Friday, March 6, 2015

I Moved...Where?


image by Flora Kontilis
Between February 17th and 27th I was a nomad, calling a hotel home for a few nights at a time. I packed up my charming one bedroom apartment in Santa Barbara and set off for ten days in London and Cambridge, England. Most of my things are obviously put in boxes and stored in California; the rest came with me in my one suitcase across the Atlantic. With that said, I was often struck with this thought: Shuffling between international airports and cities, I honestly wouldn’t be able to tell someone where home is. “Where do you live or where are you from?” Well, I lived in Santa Barbara up until I took a flight from LAX; and I can’t call myself a resident of any England city so…. After England I’ll be in Italy for a few months, but again I’m just a tourist. Instinctively I could say, “I live in America(?),” keeping it quite general and broad. Initially, it seems strange right? I do not know where I live or call home. Despite this, I feel more content with my life than I have in years. Embracing this uncertainty has brought an unexpected calm to me.

image by Flora Kontilis
I should elaborate more. I recently applied to law schools (across the US) for the Fall 2015 entering class. It can take a few months to hear back from schools, so I had a chunk of time between submitting applications and finding out where I get admitted. That’s why I came to Europe. I wanted to spend this time traveling and living abroad before school life and a rigorous profession set in. And, that’s why I literally don’t know where I live or will be living come September, October, and so on. Here’s where I should preface that I’m a planner. I like things figured out and I really like timeframes. By timeframe I mean hours, minutes, etc.  Call me controlling, yes. Such a luxury has ceased at the moment. Yet transitioning to my new ambiguous life didn’t scare me. Rather, this felt bittersweet. I felt my overall time in Santa Barbara was complete, and I walked away with more friends, love, and memories than I ever, ever imagined I would. Naturally, I will miss the life I had there, but I recognize the big, exciting, monumental steps I’m taking next.

image by Flora Kontilis
Looking back to the topics mentioned in my post “Home Without Walls,” I’ve been able to take on this scary step because of the supportive friends and family around me.

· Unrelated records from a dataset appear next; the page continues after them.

(** The postponed blocks are those above [pindexIntermediate]; their parents have
    more trust than the best block. *)
Lemma postpone_ok m t h n : tree_ok m g → m !! h = Some n →
  ∃ i ni, postpone t (ancestors m h) = (until_fork i (ancestors m h), Some i) ∧ i ∈ path m h ∧ m !! i = Some ni ∧
    (i ≠ h → bu_gt (nd_nChainTrust ni) t = true).
Proof.
  intros T H. pattern h, n. eapply (tree_ind T); [..|exact H]; clear h n H.
  - intros h n H Ep. exists h, n. rewrite (until_self T _ _ H), (ancestors_unfold T _ _ H), Ep. cbn. split; [done|]. split; [by eapply (path_self T)|done].
  - intros h n p np H Ep Hp Hh (i & ni & IH & Hi & Hni & Ht). rewrite (ancestors_unfold T _ _ H), Ep. cbn [postpone].
    destruct (ancestors m p) as [|[p' np'] rest] eqn:Ea; [by rewrite (ancestors_unfold T _ _ Hp) in Ea|].
    assert (Ea' := Ea). rewrite (ancestors_unfold T _ _ Hp) in Ea'. injection Ea' as <- <- Erest. rewrite <- Ea in *. rewrite IH.
    assert (Hih : i ≠ h). { intros ->. destruct (path_height_le T _ _ _ _ Hp Hi H). lia. }
    destruct (bu_gt (nd_nChainTrust np) t) eqn:Eg.
    + exists i, ni. cbn [until_fork]. rewrite bool_decide_false by congruence. split; [done|]. split; [rewrite (path_unfold T _ _ H), Ep; by right|].
      split; [done|]. intros _. destruct (decide (i = p)) as [->|]; [by simplify_eq|by apply Ht].
    + exists h, n. cbn [until_fork]. rewrite bool_decide_true by done. split; [done|]. split; [by eapply (path_self T)|]. done.
Qed.

Record chain_ok (s : ChainState) (best : base_uint) : Prop := {
  chain_tip : at_tip s best;
  chain_cache : cache_ok Verify nMaxCacheSize (cs_sigcache s);
  chain_genesis : pindexGenesisBlock s = Some g;
  chain_best : ∃ nb, mapBlockIndex s !! best = Some nb ∧ best_of s = (Some best, best, nd_nHeight nb, nd_nChainTrust nb)
}.

Local Abbreviation Set_ := (SetBestChain net scrypt Verify nMaxCacheSize random_entry now cpTime estimate rate_limited fThreads tx_at block_time_at block_at g).
Lemma linked_switch best nb new n f : m !! best = Some nb → m !! new = Some n → linked_below m best → last_common (m := m) best new f →
  linked_below (link_all (rev (until_fork f (ancestors m new))) (unlink_all (until_fork f (ancestors m best)) m)) new.
Proof.
  intros Hb H L (Hfb & Hfn & Hlast) h c. rewrite (same_skel_path m).
  2: { etransitivity; [apply unlink_all_skel|apply link_all_skel]. }
  destruct (decide (Exists (λ x, nd_pprev x.2 = Some h) (until_fork f (ancestors m new)))) as [HC|HC].
  { apply (branch_prev T f _ _ _ H Hfn) in HC as (d & nd & Hd & _ & Hnd & Ep). intros _. by eapply path_parent. }
  rewrite link_all_out by by rewrite Exists_rev. rewrite unlink_all_of. case_bool_decide as HD; [done|]. intros Hn. apply L in Hn as [Hh Hne].
  destruct (path_child T _ _ _ Hb Hh Hne) as (d & nd & Hd & Hnd & Ep).
  destruct (decide (d ∈ path m f)) as [Hdf|Hdf].
  2: { exfalso. apply HD. apply (branch_prev T f _ _ _ Hb Hfb). eauto 10. }
  destruct (elem_of_path T _ _ _ Hb Hfb) as (nf & Hnf & _). destruct (path_parent _ _ _ _ _ Hnf Hdf Hnd Ep) as [Hhf Hhf'].
  split; [by eapply (path_trans T)|]. intros ->. destruct (path_height_le T _ _ _ _ H Hfn Hnf) as [H1 H2].
  destruct (path_height_le T _ _ _ _ Hnf Hhf H) as [H3 _]. apply Hhf'. symmetry. apply H2. lia.
Qed.

Lemma linked_next best h n : linked_below m best → m !! h = Some n → nd_pprev n = Some best →
  linked_below (alter (λ n, with_pnext n (Some h)) best m) h.
Proof.
  intros L H Ep a c. assert (E : same_skel m (alter (λ n, with_pnext n (Some h)) best m)).
  { apply same_index_skel, alter_same_index. done. }
  rewrite (same_skel_path _ _ _ E), (path_unfold T _ _ H), Ep. destruct (tree_prev _ _ T _ _ _ H Ep) as (nb & Hb & Hh).
  destruct (decide (a = best)) as [->|Hne].
  - intros _. split; [right; by eapply (path_self T)|]. intros ->. simplify_eq. lia.
  - unfold next_of. rewrite lookup_alter_ne by done. intros Hn. destruct (L a c Hn) as [Ha _]. split; [by right|]. intros ->.
    destruct (path_height_le T _ _ _ _ Hb Ha H). lia.
Qed.
End links.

Yet, at the risk of sounding sappy(!), I think being ok with all this also comes down to my being ok with it. What I mean is that you have to let go of the supposed to’s and the should’s. The people that matter will embrace what you choose to do with your life. So, I took a big, big risk: I quit my good, steady job, put my face in the books for the LSAT and law school applications, and left the Santa Barbara life I created over 8 years. My friendships didn’t change, my family was on board, and my boyfriend said, “This is what you’ve always wanted.” He was right. And now that I’m doing what I truly want to do with my life (pursue law school and travel), I feel more secure and content overall.

What I’m getting at is a claim that for me home is not a physical place. True I don’t know how long I’ll identify with this statement — but right now it fits!